Stored data entries:
- - -
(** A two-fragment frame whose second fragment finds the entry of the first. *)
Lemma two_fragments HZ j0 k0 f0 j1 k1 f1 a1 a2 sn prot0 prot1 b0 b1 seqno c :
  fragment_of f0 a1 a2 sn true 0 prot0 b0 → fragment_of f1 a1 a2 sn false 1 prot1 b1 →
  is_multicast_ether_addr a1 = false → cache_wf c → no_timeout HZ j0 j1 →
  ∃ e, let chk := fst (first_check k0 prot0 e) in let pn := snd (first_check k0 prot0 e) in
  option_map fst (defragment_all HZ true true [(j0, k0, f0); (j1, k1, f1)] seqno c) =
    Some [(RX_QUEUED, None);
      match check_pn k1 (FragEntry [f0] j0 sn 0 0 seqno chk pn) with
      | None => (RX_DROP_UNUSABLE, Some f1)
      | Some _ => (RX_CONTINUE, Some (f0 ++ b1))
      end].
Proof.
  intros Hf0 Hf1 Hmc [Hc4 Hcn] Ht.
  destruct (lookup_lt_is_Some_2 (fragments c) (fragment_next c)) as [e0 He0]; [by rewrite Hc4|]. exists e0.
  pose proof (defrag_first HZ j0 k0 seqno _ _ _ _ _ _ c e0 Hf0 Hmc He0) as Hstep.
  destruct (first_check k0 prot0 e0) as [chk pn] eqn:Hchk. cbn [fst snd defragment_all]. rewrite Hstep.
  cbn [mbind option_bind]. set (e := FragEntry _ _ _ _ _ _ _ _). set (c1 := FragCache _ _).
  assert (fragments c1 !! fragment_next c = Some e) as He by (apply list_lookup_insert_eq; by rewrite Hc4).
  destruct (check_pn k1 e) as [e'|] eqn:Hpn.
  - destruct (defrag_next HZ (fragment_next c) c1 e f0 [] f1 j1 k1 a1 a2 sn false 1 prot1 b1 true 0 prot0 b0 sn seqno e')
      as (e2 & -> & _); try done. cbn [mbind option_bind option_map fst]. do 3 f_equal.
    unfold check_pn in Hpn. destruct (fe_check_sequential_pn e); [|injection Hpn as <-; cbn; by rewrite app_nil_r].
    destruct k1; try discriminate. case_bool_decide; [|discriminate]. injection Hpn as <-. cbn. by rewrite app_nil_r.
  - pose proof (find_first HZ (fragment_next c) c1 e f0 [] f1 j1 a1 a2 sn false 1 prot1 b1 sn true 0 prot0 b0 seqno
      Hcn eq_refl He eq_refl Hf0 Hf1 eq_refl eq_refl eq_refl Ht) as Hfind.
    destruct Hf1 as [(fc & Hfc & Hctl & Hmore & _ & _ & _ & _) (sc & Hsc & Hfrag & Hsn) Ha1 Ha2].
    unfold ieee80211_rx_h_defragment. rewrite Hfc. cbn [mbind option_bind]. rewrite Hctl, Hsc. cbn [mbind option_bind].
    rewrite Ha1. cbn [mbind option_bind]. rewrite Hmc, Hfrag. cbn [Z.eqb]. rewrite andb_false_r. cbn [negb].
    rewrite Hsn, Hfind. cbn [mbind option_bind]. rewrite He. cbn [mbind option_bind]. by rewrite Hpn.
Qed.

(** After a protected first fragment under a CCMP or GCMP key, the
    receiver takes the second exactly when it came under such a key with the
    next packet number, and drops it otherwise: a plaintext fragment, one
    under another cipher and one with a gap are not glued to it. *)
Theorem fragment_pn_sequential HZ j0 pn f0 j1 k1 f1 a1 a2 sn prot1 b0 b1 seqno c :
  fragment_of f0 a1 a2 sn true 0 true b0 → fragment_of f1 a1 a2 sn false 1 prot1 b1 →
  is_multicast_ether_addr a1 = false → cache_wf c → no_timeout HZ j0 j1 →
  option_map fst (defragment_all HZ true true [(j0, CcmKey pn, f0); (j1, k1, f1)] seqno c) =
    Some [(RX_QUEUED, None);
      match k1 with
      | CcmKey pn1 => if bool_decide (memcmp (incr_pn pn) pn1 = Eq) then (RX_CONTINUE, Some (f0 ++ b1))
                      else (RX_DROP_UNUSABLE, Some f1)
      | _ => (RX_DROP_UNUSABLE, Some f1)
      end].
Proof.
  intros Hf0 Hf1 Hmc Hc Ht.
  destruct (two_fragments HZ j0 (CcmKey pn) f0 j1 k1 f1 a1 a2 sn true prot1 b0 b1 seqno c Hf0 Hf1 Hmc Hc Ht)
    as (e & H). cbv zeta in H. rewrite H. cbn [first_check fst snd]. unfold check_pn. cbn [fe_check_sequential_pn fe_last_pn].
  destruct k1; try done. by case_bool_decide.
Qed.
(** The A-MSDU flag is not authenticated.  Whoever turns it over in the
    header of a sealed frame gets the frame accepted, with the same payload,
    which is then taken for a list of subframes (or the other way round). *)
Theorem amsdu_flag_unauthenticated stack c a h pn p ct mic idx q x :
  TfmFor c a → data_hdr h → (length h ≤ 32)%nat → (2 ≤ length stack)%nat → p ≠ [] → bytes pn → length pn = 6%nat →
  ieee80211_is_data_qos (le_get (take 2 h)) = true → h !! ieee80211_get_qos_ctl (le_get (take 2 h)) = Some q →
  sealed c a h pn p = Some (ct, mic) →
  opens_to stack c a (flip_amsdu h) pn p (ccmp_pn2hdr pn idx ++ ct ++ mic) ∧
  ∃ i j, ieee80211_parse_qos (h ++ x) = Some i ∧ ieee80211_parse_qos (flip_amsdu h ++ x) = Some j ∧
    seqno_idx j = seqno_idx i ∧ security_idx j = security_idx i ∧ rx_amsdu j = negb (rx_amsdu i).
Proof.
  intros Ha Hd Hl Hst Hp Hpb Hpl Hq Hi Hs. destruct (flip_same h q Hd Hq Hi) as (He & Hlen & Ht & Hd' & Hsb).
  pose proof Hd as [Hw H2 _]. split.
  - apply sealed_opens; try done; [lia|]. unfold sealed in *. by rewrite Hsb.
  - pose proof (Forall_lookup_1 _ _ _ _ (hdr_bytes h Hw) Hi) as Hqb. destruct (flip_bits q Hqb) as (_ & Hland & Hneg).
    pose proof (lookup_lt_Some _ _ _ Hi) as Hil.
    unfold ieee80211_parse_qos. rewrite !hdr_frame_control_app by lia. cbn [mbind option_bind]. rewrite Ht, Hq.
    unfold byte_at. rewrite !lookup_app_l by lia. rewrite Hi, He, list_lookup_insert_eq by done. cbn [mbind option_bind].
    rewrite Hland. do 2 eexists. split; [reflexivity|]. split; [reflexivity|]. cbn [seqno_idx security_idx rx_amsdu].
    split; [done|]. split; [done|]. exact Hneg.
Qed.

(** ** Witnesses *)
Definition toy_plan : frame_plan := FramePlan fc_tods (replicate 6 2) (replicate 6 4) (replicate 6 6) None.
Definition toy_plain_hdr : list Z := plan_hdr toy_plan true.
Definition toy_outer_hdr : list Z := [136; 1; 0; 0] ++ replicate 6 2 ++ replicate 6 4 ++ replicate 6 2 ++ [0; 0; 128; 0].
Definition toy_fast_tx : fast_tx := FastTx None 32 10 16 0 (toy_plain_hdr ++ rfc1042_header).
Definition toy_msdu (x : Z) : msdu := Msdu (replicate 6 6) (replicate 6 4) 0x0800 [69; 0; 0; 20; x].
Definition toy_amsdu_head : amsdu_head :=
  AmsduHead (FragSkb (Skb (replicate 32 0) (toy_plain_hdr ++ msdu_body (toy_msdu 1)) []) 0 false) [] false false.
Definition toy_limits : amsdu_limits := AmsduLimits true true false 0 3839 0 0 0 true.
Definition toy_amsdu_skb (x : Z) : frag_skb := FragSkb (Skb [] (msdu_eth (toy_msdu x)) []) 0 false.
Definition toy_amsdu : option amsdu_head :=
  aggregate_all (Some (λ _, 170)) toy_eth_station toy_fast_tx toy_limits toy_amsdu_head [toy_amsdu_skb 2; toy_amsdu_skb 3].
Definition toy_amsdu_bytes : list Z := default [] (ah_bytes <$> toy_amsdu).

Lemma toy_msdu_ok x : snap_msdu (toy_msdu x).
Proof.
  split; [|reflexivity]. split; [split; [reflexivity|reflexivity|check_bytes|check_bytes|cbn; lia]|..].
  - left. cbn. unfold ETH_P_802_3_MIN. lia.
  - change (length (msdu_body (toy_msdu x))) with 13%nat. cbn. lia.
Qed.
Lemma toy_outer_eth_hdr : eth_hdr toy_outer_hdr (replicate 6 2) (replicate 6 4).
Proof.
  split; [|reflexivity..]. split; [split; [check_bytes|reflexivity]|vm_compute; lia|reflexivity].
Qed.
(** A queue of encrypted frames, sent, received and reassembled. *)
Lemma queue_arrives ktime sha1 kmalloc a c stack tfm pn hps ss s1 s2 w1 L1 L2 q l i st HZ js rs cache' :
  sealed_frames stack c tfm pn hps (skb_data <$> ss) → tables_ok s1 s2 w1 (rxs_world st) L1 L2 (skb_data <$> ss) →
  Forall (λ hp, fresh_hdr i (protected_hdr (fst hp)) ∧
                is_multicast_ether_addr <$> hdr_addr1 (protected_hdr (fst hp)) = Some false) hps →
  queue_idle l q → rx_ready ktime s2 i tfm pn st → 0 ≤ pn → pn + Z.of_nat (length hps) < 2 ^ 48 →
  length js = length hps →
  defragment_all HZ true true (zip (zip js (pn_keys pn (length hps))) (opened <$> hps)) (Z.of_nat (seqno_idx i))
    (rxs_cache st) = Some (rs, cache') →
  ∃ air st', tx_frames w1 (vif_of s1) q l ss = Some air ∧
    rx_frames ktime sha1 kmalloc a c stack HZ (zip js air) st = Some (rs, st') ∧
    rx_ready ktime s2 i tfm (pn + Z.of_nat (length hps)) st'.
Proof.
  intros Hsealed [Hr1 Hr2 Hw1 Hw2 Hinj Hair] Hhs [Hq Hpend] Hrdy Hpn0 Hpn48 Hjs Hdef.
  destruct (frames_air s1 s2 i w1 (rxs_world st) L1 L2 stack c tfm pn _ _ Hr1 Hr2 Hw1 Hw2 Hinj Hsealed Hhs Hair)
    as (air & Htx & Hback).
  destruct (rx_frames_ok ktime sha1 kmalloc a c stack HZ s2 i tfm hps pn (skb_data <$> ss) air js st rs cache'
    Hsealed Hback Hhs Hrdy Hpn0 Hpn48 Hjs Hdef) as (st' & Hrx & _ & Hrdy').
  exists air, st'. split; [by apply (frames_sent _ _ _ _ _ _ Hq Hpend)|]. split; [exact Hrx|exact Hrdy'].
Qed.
- - -
What is required = Set down, exactly as they appear, the lines above from the first one to the line that holds "fragment_of f0 a1 a2 sn true 0 prot0", both included, please, and no others.

Output of the task =
(** A two-fragment frame whose second fragment finds the entry of the first. *)
Lemma two_fragments HZ j0 k0 f0 j1 k1 f1 a1 a2 sn prot0 prot1 b0 b1 seqno c :
  fragment_of f0 a1 a2 sn true 0 prot0 b0 → fragment_of f1 a1 a2 sn false 1 prot1 b1 →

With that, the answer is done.